Supreme Court Declines Inmate’s Request for Sex Reassignment Surgery

Sex reassignment

Source: nationalreview.com

The Supreme Court on Monday declined to hear a convicted murderer’s appeal to receive gender reassignment surgery, leaving in place a lower court’s ruling in favor of the Texas prison officials who refused the inmate the procedure.

The court rejected the appeal of a Fifth Circuit Court of Appeals ruling by transgender inmate Vanessa Lynn Gibson, formerly known as Scott Gibson, who claimed the prison’s refusal to grant the surgery violates the Constitution’s Eighth Amendment, which bans cruel and unusual punishment.

Gibson, 41, who was born male but has lived as a woman since age 15, was convicted and sent to prison for aggravated assault in 1995 and two years later convicted of murdering another inmate.

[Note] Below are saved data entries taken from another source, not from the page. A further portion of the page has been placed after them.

(* ===== verification/BlockKey.v ===== *)
(** * Keys of blockfiles

    [rust/blockstore/src/key.rs], the key types of [arrow/block/key] and the
    delimiters of [arrow/sparse_index.rs].  All keys of a blockfile have one
    type, the parameter [K] of its operations: [Key] is the trait, and a key is
    wrapped in a [KeyWrapper] where the source has no type at hand. *)

From S2P Require Import Prelude BTree.

#[local] Open Scope Z_scope.

(** ** Wrapped keys *)

(** A float is its 32 bits. *)
Inductive KeyWrapper :=
| KeyString (s : string)
| KeyFloat32 (bits : Z)
| KeyBool (b : bool)
| KeyUint32 (u : Z).

Definition KeyWrapper_size (k : KeyWrapper) : Z :=
  match k with
  | KeyString s => Z.of_nat (String.length s)
  | KeyFloat32 _ => 4
  | KeyBool _ => 1
  | KeyUint32 _ => 4
  end.

(** [f32::partial_cmp]: not a number compares with nothing, and both zeros are
    equal. *)
Definition f32_magnitude (bits : Z) : Z := Z.land bits (2 ^ 31 - 1).
Definition f32_is_nan (bits : Z) : bool := 2139095040 <? f32_magnitude bits.
Definition f32_rank (bits : Z) : Z := if Z.testbit bits 31 then - f32_magnitude bits else f32_magnitude bits.
Definition f32_partial_cmp (a b : Z) : option comparison :=
  if f32_is_nan a || f32_is_nan b then None else Some (Z.compare (f32_rank a) (f32_rank b)).

(** [Ord::cmp] of [CompositeKey]; [None] is a panic. *)
Definition wrapped_cmp (p1 : string) (k1 : KeyWrapper) (p2 : string) (k2 : KeyWrapper) : option comparison :=
  if String.eqb p1 p2 then
    match k1, k2 with
    | KeyString s1, KeyString s2 => Some (String.compare s1 s2)
    | KeyFloat32 f1, KeyFloat32 f2 => f32_partial_cmp f1 f2
    | KeyBool b1, KeyBool b2 => Some (Bool.compare b1 b2)
    | KeyUint32 u1, KeyUint32 u2 => Some (Z.compare u1 u2)
    | _, _ => None
    end
  else Some (String.compare p1 p2).

(** ** Key types *)

(** [arrow::util::bit_util::round_upto_multiple_of_64]. *)
Definition round64 (n : Z) : Z := (n + 63) / 64 * 64.

Class Key (K : Type) := {
  key_ordered :: Ordered K;
  into_wrapper : K -> KeyWrapper;
  key_offset_size : Z -> Z;
  key_default : K;
}.

Class KeyLaws (K : Type) {KK : Key K} : Prop := {
  key_ordered_laws :: OrderedLaws K;
  into_wrapper_cmp : forall p a b, wrapped_cmp p (into_wrapper a) p (into_wrapper b) = Some (cmp a b);
  key_offset_size_nonneg : forall n, 0 <= n -> 0 <= key_offset_size n;
}.
Arguments KeyLaws K {KK}.

#[export] Instance str_key : Key string := {|
  into_wrapper := KeyString;
  key_offset_size n := round64 ((n + 1) * 4);
  key_default := EmptyString;
|}.

#[export] Instance bool_key : Key bool := {|
  into_wrapper := KeyBool;
  key_offset_size _ := 0;
  key_default := false;
|}.

Record u32 := mkU32 { u32_value : Z }.
#[export] Instance u32_ordered : Ordered u32 := fun a b => Z.compare (u32_value a) (u32_value b).
#[export] Instance u32_key : Key u32 := {|
  into_wrapper u := KeyUint32 (u32_value u);
  key_offset_size _ := 0;
  key_default := mkU32 0;
|}.

Lemma round64_le n : n <= round64 n.
Proof. unfold round64. pose proof (Z_div_mod_eq_full (n + 63) 64). pose proof (Z.mod_pos_bound (n + 63) 64). lia. Qed.

Lemma round64_mono a b : a <= b -> round64 a <= round64 b.
Proof. intros Hab. unfold round64. pose proof (Z.div_le_mono (a + 63) (b + 63) 64). lia. Qed.

#[export] Instance str_key_laws : KeyLaws string.
Proof.
  constructor; [apply _| |].
  - intros p a b. unfold wrapped_cmp. by rewrite String.eqb_refl.
  - intros n Hn. cbn. pose proof (round64_le ((n + 1) * 4)). lia.
Qed.

#[export] Instance bool_key_laws : KeyLaws bool.
Proof. constructor; [apply _| |done]. intros p a b. unfold wrapped_cmp. by rewrite String.eqb_refl. Qed.

#[export] Instance u32_key_laws : KeyLaws u32.
Proof.
  constructor; [|intros p a b; unfold wrapped_cmp; by rewrite String.eqb_refl|done].
  constructor; unfold cmp; cbn; unfold u32_ordered.
  - intros [x] [y]. cbn. rewrite Z.compare_eq_iff. split; [by intros ->|by intros [=]].
  - intros [x] [y]. apply Z.compare_antisym.
  - intros [x] [y] [z]. cbn. rewrite !Z.compare_lt_iff. lia.
Qed.

(** ** Composite keys and delimiters *)

Section Composite.
Context {K : Type} {KK : Key K}.

Record CompositeKey := mkCompositeKey { prefix : string; key : K }.

#[global] Instance CompositeKey_ordered : Ordered CompositeKey := fun a b =>
  if String.eqb (prefix a) (prefix b) then cmp (key a) (key b) else String.compare (prefix a) (prefix b).

(** The sentinel of the first block and the first keys of the others. *)
Inductive SparseIndexDelimiter :=
| Start
| DelimiterKey (k : CompositeKey).

#[global] Instance SparseIndexDelimiter_ordered : Ordered SparseIndexDelimiter := fun a b =>
  match a, b with
  | Start, Start => Eq
  | Start, DelimiterKey _ => Lt
  | DelimiterKey _, Start => Gt
  | DelimiterKey k1, DelimiterKey k2 => cmp k1 k2
  end.

Context {KL : KeyLaws K}.

Lemma composite_lt a b :
  cmp a b = Lt <-> cmp (prefix a) (prefix b) = Lt \/ (prefix a = prefix b /\ cmp (key a) (key b) = Lt).
Proof.
  unfold cmp at 1, CompositeKey_ordered. destruct (String.eqb_spec (prefix a) (prefix b)) as [He|Hne].
  - rewrite He. rewrite (cmp_refl (prefix b)). intuition done.
  - unfold cmp, string_ordered. intuition done.
Qed.

#[global] Instance CompositeKey_laws : OrderedLaws CompositeKey.
Proof.
  constructor.
  - intros [p a] [q b]. unfold cmp at 1, CompositeKey_ordered. cbn. destruct (String.eqb_spec p q) as [->|Hne].
    + rewrite cmp_eq. split; [by intros ->|by intros [=]].
    + split; [|by intros [=]]. intros He%String.compare_eq_iff. done.
  - intros [p a] [q b]. unfold cmp at 1 2, CompositeKey_ordered. cbn. rewrite (String.eqb_sym q p).
    destruct (String.eqb_spec p q) as [->|Hne]; [apply cmp_opp|apply String.compare_antisym].
  - intros x y z. rewrite !composite_lt. intros [Hxy|[Hxy Hk]] [Hyz|[Hyz Hk']].
    + left. by eapply cmp_trans.
    + left. by rewrite <- Hyz.
    + left. by rewrite Hxy.
    + right. split; [congruence|by eapply cmp_trans].
Qed.

(** The order of the source on wrapped keys, which does not panic on keys of
    one type. *)
Lemma composite_cmp_wrapped a b :
  wrapped_cmp (prefix a) (into_wrapper (key a)) (prefix b) (into_wrapper (key b)) = Some (cmp a b).
Proof.
  destruct a as [p a], b as [q b]. unfold cmp, CompositeKey_ordered. cbn. destruct (String.eqb_spec p q) as [->|Hne].
  - apply into_wrapper_cmp.
  - unfold wrapped_cmp. by apply String.eqb_neq in Hne as ->.
Qed.

#[global] Instance SparseIndexDelimiter_laws : OrderedLaws SparseIndexDelimiter.
Proof.
  constructor; unfold cmp, SparseIndexDelimiter_ordered.
  - intros [|a] [|b]; try done. rewrite cmp_eq. split; [by intros ->|by intros [=]].
  - intros [|a] [|b]; try done. apply cmp_opp.
  - intros [|a] [|b] [|d]; try done. apply cmp_trans.
Qed.

(** The prefix of a smaller key is not larger. *)
Lemma composite_le_prefix a b : leb a b = true -> leb (prefix a) (prefix b) = true.
Proof.
  rewrite (leb_lt_or_eq a), leb_lt_or_eq, composite_lt. intros [[Hp|[Hp _]]| ->]; auto.
Qed.
End Composite.
Arguments CompositeKey K : clear implicits.
Arguments SparseIndexDelimiter K : clear implicits.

The inmate, who is eligible for parole in 2021, has engaged in self-harm and has attempted suicide three times, stemming in part from gender dysphoria, which Gibson was diagnosed with in 2014.

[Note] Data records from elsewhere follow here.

(** The cutoff lies in one of the snapshots. *)
Lemma new_split n m k l keep frss c :
  good_log loads n m k l -> Forall2 (tree loads n) (snapshots m) frss -> l = concat frss ++ fragments m ->
  chain (offset (oldest_timestamp m)) (frag_iv <$> concat frss) c ->
  chain c (frag_iv <$> fragments m) (offset (next_write_timestamp m)) ->
  offset (oldest_timestamp m) <= offset keep < c ->
  wp I E (Garbage_new prefix n m keep) (garbage_for n m k l keep).
Proof.
  intros [Hok _ _ Hs Hi Hb] H2 -> Hc Hfs Hkeep. unfold Garbage_new.
  destruct (cut_snapshots keep (snapshots m) (offset (oldest_timestamp m)) c) as (dr & sp & ks & Hps & -> & _ & _ & -> & Hsp);
    [by eapply trees_iv|done|].
  rewrite (filter_none (fun f => expired keep (frag_limit f))).
  2: { apply Forall_forall. intros f Hf. apply expired_false. apply (list_elem_of_fmap_2 frag_iv) in Hf.
       apply (chain_bounds _ _ _ _ _ Hfs) in Hf. lia. }
  cbn [length]. change ((1 <? 1)%nat) with false.
  pose proof (ok_snapshots_chain m Hok) as [c0 Hc0]. pose proof (chain_NoDup _ _ _ _ Hc0) as Hnd.
  rewrite Hps in H2, Hnd, Hc0. apply Forall2_app_inv_l in H2 as (frss1 & frss2 & H21 & H22 & ->).
  inversion H22 as [|? fsp ? frss3 Hfsp H23]; subst. clear H22.
  rewrite concat_app in *. cbn [concat] in *. rewrite app_assoc in *.
  pose proof Hc as Hch'. rewrite !fmap_app in Hch'.
  apply chain_app in Hch' as (c2 & Hch' & Hc3). apply chain_app in Hch' as (c1 & Hc1 & Hc2).
  pose proof (tree_iv n sp fsp c1 c2 Hfsp Hc2) as Hspiv. pose proof Hspiv as Hspiv'.
  injection Hspiv' as Hi1 Hi2. rewrite <- app_assoc in Hs, Hb |- *.
  apply seqs_from_app in Hs as [Hs _]. rewrite length_app in Hb.
  eapply (wp_ext I E); [|eapply (cut_children prefix I E n (initial_state keep) k dr sp frss1 fsp _ c2 c1
      (fun r => let '(acc, child, st) := r in finish_new (acc, set_root child st)))];
    try done; [|intros r Hr|apply replace_snapshot_wp|lia|lia|cbn; lia].
  - intros w. unfold bind. destruct (drop_snapshots _ _ _ _ _ w) as [[[acc st0]|e|] w1]; [|done..].
    cbn. unfold bind. destruct (replace_snapshot _ _ _ _ w1) as [[[[d ch] st1]|e|] w2]; done.
  - destruct Hr as (dl & fc & ds & mk & new & Hfr & Hfc & Hexp & Hhd & -> & Ht & _ & Hlist).
    rewrite Hfr in Hs, Hb, Hhd |- *. apply seqs_from_app in Hs as [Hs _]. rewrite length_app in Hb.
    rewrite <- !app_assoc.
    apply (finish_new_wp _ _ _ k); [done|lia|lia| |].
    + intros -> f Hf. cbn in Hf. destruct (Z.lt_ge_cases (offset keep) (offset (frag_limit f))); [done|].
      exfalso. apply (Hhd f); [|cbn; lia|done]. cbn. destruct fc; [done|exact Hf].
    + intros f Hf.
      assert (dl <> []) as Hdl by (by intros ->).
      assert (Forall2 (tree (or_made loads mk) n) (new :: ks) (fc :: frss3)) as Htr.
      { constructor; [done|]. eapply Forall2_tree_mono; [|exact H23]. intros q x. apply tree_or_made. }
      destruct Hlist as [(-> & -> & Hl & Hdr)|(-> & _ & Hl)].
      * exists dl, (fc ++ concat frss3 ++ fragments m), dr, (sp :: ks), [], (fragments m), None, (fc :: frss3).
        split_and!; [done|done|]. constructor; cbn; try done; [eexists; by rewrite app_nil_r| | |by rewrite Hf].
        -- right. exists sp. split; [done|by constructor].
        -- by rewrite app_assoc.
      * exists dl, (fc ++ concat frss3 ++ fragments m), [sp], ks, [], (fragments m), (Some new), (fc :: frss3).
        inversion H21; subst. cbn in Hfr, Hc1. apply chain_nil_inv in Hc1. subst fsp.
        split_and!; [done|done|]. constructor; cbn; try done; [eexists; by rewrite app_nil_r| | |by rewrite Hf].
        -- split; [done|]. rewrite list_elem_of_singleton. by eapply remnant_differs.
        -- by rewrite app_assoc.
Qed.

Lemma Garbage_new_wp n m k l keep :
  good_log loads n m k l -> wp I E (Garbage_new prefix n m keep) (garbage_for n m k l keep).
Proof.
  intros Hgood. pose proof (gl_log _ _ _ _ _ Hgood) as (frss & H2 & Hl).
  pose proof (gl_chain _ _ _ _ _ Hgood) as Hch. rewrite Hl, fmap_app in Hch.
  apply chain_app in Hch as (c & Hc & Hfs).
  destruct (Z.lt_ge_cases (offset keep) (offset (oldest_timestamp m))); [by apply new_before|].
  destruct (Z.lt_ge_cases (offset keep) c).
  - by eapply new_split.
  - by eapply new_after.
Qed.
End Computing.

Gibson was provided with hormone therapy but denied a request to be considered for gender reassignment surgery. Lawyers for Gibson argued in court filings that the gender dysphoria, which causes their client to feel like a woman trapped in a man’s body, is life-threatening in this case. However, Texas does not have a policy governing “irreversible surgical intervention” for inmates, the state said.

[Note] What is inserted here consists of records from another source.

Lemma reachable_consistent e_tag now s : rtc (step false) (start e_tag now) s -> consistent s.
Proof.
  intros Hr. pose proof (start_consistent e_tag now) as Hc. induction Hr as [|x y z Hxy _ IH]; [done|].
  by apply IH, (step_consistent x y).
Qed.

Lemma reachable_accounted gc e_tag now s : rtc (step gc) (start e_tag now) s ->
  accounted s /\ NoDup (sys_pushed s).*1.
Proof.
  assert (accounted (start e_tag now) /\ NoDup (sys_pushed (start e_tag now)).*1) as H0.
  { split; [|constructor]. unfold accounted. cbn. constructor. }
  intros Hr. induction Hr as [|x y z Hxy _ IH]; [done|]. destruct H0 as [Hacc Hnd]. apply IH. split.
  { by eapply step_accounted. }
  destruct Hxy; cbn; try done; rewrite fmap_app; cbn; apply NoDup_app;
    split_and!; try done; try apply NoDup_singleton; intros x Hx ->%list_elem_of_singleton; done.
Qed.

(** ** A failed install is final *)

(** The manager waits for a sequence number the manifest does not expect. *)
Definition wedged (s : Sys) : Prop :=
  consistent s /\ sys_work s = None /\
  exists hist, aligned (sys_lens s) hist (stable_manifest (stable (sys_st s))) /\
               seq0 + Z.of_nat (length hist) < fsn (next_seq_no_to_apply (sys_st s)).

Lemma wedged_applies_nothing lens frags hist m next ns post :
  aligned lens hist m -> seq0 + Z.of_nat (length lens) <= u64_max ->
  seq0 + Z.of_nat (length hist) < fsn next ->
  apply_staged frags m next ns post = (m, next, ns, post ++ frags).
Proof.
  intros Hal Hmax Hlt. pose proof (aligned_hist_le _ _ _ Hal) as Hle. revert ns post.
  induction frags as [|[f tx] frags IH]; intros ns post; cbn; [by rewrite app_nil_r|].
  replace (_ && _) with false; [by rewrite IH, <- app_assoc|]. symmetry. apply andb_false_iff.
  case_bool_decide as Hseq; [right|by left]. unfold can_apply_fragment.
  rewrite (aligned_next_seq _ _ _ Hal), bool_decide_eq_false_2 by (lia || intros [= Heq]; subst; rewrite Heq in Hlt; cbn in Hlt; lia).
  done.
Qed.

Lemma wedged_pulls_nothing s now w st sent :
  wedged s -> pull_work mgr now (sys_st s) = (w, st, sent) ->
  w = None /\ sent = [] /\ stable st = stable (sys_st s) /\
  next_seq_no_to_apply st = next_seq_no_to_apply (sys_st s).
Proof.
  intros (Hc & _ & hist & Hal & Hlt). unfold pull_work.
  case_bool_decide; [rewrite pull_gc_none by apply Hc; by intros [= <- <- <-]|].
  rewrite (wedged_applies_nothing (sys_lens s) _ hist _ _ _ _ (aligned_writer _ _ _ _ Hal) (co_seq_max _ Hc) Hlt).
  rewrite bool_decide_eq_true_2, pull_gc_none by (done || apply Hc). by intros [= <- <- <-].
Qed.

Lemma step_wedged s s' :
  step false s s' -> wedged s -> wedged s' /\ forall tx, (tx, None) ∈ sys_sent s' -> (tx, None) ∈ sys_sent s.
Proof.
  intros Hstep Hw. pose proof Hw as (Hc & Hwork & hist & Hal & Hlt).
  pose proof (step_consistent _ _ Hstep Hc) as Hc'. unfold wedged.
  destruct Hstep as [s n r st Hn Hs Hp Ha|s f tx st sent _ Hf Hp|s g tx st Hgc _ _|
    s now w st sent _ Hp|s w e Hw'|s w e Hw'|s st sent Hsh]; cbn in *; try congruence.
  - unfold assign_timestamp in Ha. injection Ha as _ <-. split_and!; try done. exists hist.
    split; [by apply aligned_app|done].
  - unfold push_work in Hp. destruct (tearing_down (sys_st s)); injection Hp as <- <-; (split; [by eauto 10|]).
    + intros t [?|[= _ ]%list_elem_of_singleton]%elem_of_app; done.
    + by rewrite app_nil_r.
  - destruct (wedged_pulls_nothing _ _ _ _ _ Hw Hp) as (-> & -> & Hst & Hap). rewrite app_nil_r in Hc' |- *. rewrite Hst, Hap.
    split; [|done]. split_and!; try done. eauto.
  - unfold shutdown in Hsh. injection Hsh as <- <-. split; [by eauto 10|].
    by intros t [?|[? _]%send_all_None]%elem_of_app.
Qed.

Lemma failed_wedged s w e :
  consistent s -> sys_work s = Some w ->
  wedged (mkSys (sys_st s) None (sys_sent s ++ send_all (notifiers w) (Some e)) (sys_lens s) (sys_pushed s)).
Proof.
  intros Hc Hw. pose proof (step_consistent _ _ (step_failed false s w e Hw) Hc) as Hc'.
  destruct (co_logged _ Hc) as (hist & Hal & _ & Hwork). destruct (Hwork w Hw) as (new & _ & _ & Hne & Hnext).
  split_and!; try done. exists hist. split; [done|]. cbn. rewrite Hnext, length_app. destruct new; [done|]. cbn. lia.
Qed.

Lemma wedged_forever s s' :
  rtc (step false) s s' -> wedged s ->
  sys_work s' = None /\ forall tx, (tx, None) ∈ sys_sent s' -> (tx, None) ∈ sys_sent s.
Proof.
  induction 1 as [s|s1 s2 s3 Hstep _ IH]; intros Hw; [by destruct Hw as (_ & ? & _)|].
  destruct (step_wedged _ _ Hstep Hw) as [Hw2 Hsent]. destruct (IH Hw2) as [? Hs3]. auto.
Qed.
End System.

(** ** [do_work] *)

Section DoWork.
Context {SS : SetsumSig} {OS : ObjectStore} {parquet : Parquet} {dirty : MarkDirty}.
Context {serde_manifest : Serde Manifest} {serde_snapshot : Serde Snapshot}.

(** How much is staged. *)
Definition backlog (st : Staging) : nat := length (staged st) + length (garbage_tx st).

Lemma put_retrying_fuel {A} k b o (on_ok : option ETag -> M A) on_pre on_err retries w :
  (forall t w, (on_ok t w).1 <> NoFuel) -> (forall w, (on_pre w).1 <> NoFuel) ->
  (forall e w, (on_err e w).1 <> NoFuel) ->
  (put_retrying k b o on_ok on_pre on_err retries w).1 <> NoFuel.
Proof.
  intros H1 H2 H3. revert w. induction retries as [|r IH]; intros w; cbn [put_retrying];
    unfold bind, request, next_backoff; destruct (put_bytes k b o w) as [[t|e] w1]; try done;
    destruct (is_precondition e); try done; destruct (backoff_next w1) as [d w2]; [done|].
  destruct (_ <? d); [done|]. apply IH.
Qed.

Lemma Manifest_install_fuel prefix e m w : (Manifest_install prefix e m w).1 <> NoFuel.
Proof.
  unfold Manifest_install, encode_or, bind. destruct (to_vec _) as [b|]; [|done]. cbv beta iota delta [ret].
  apply put_retrying_fuel; try done. by intros [].
Qed.

Lemma Snapshot_install_fuel prefix s w : (Snapshot_install prefix s w).1 <> NoFuel.
Proof.
  unfold Snapshot_install, encode_or, bind. destruct (to_vec _) as [b|]; [|done]. cbv beta iota delta [ret].
  by apply put_retrying_fuel.
Qed.

Lemma perform_returns mgr work st sent w :
  exists st' sent' w', perform mgr work st sent w = (Ret (st', sent'), w') /\
    sent'.*1 = sent.*1 ++ notifiers work /\
    (st' = st \/ exists e_tag, st' = installed_work work e_tag st).
Proof.
  unfold perform, attempt.
  set (c := match work_snapshot work with Some s => let! _ := Snapshot_install (mm_prefix mgr) s in ret tt
            | None => ret tt end).
  assert ((c w).1 <> NoFuel) as Hc.
  { unfold c. destruct (work_snapshot work) as [s|]; [|done]. unfold bind.
    pose proof (Snapshot_install_fuel (mm_prefix mgr) s w). by destruct (Snapshot_install _ _ w) as [[]]. }
  destruct (c w) as [[u|e|] w1]; [| |done]; unfold ret.
  - pose proof (Manifest_install_fuel (mm_prefix mgr) (Some (old_e_tag work)) (new_manifest work) w1) as Hm.
    destruct (Manifest_install _ _ _ w1) as [[e_tag|e|] w2]; [| |done].
    + repeat eexists; [by rewrite fmap_app, send_all_fst|right; by eexists].
    + repeat eexists; [by rewrite fmap_app, send_all_fst|by left].
  - repeat eexists; [by rewrite fmap_app, send_all_fst|by left].
Qed.

Lemma pull_work_smaller mgr now st w st' sent :
  pull_work mgr now st = (Some w, st', sent) -> notifiers w <> [].
Proof.
  assert (forall st, pull_gc_work_only st = (Some w, st', sent) -> notifiers w <> []) as Hgc.
  { intros st1. unfold pull_gc_work_only. destruct (staged_garbage st1) as [[g tx]|]; [|done].
    destruct (apply_garbage _ _) as [[m|]|e]; intros [= <- <- <-]; done. }
  unfold pull_work. case_bool_decide; [apply Hgc|].
  destruct (apply_staged _ _ _ _ _) as [[[m next] ns] post]. case_bool_decide as Hns; [apply Hgc|].
  destruct (staged_garbage _) as [[g tx]|].
  - destruct (apply_garbage m g) as [[m'|]|e]; intros [= <- <- <-]; cbn; [by intros [_ ?]%app_nil|done].
  - destruct (generate_snapshot m _ _) as [sn|]; [destruct (apply_snapshot m sn) as [[[]|e] m']|];
      by intros [= <- <- <-].
Qed.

“A state does not inflict cruel and unusual punishment by declining to provide sex reassignment surgery to a transgender inmate,” Judge James Ho said in the Fifth Circuit’s decision, adding that “the necessity and efficacy of sex reassignment surgery is a matter of significant disagreement within the medical community.”

Ho also noted “no other prison has ever provided” gender reassignment surgery.

Democratic presidential candidates including Massachusetts Senator Elizabeth Warren and former 2020 candidate Senator Kamala Harris have advocated for spending taxpayer dollars on sex-reassignment surgery for prison inmates.

The Supreme Court did not comment on its decision not to consider the case.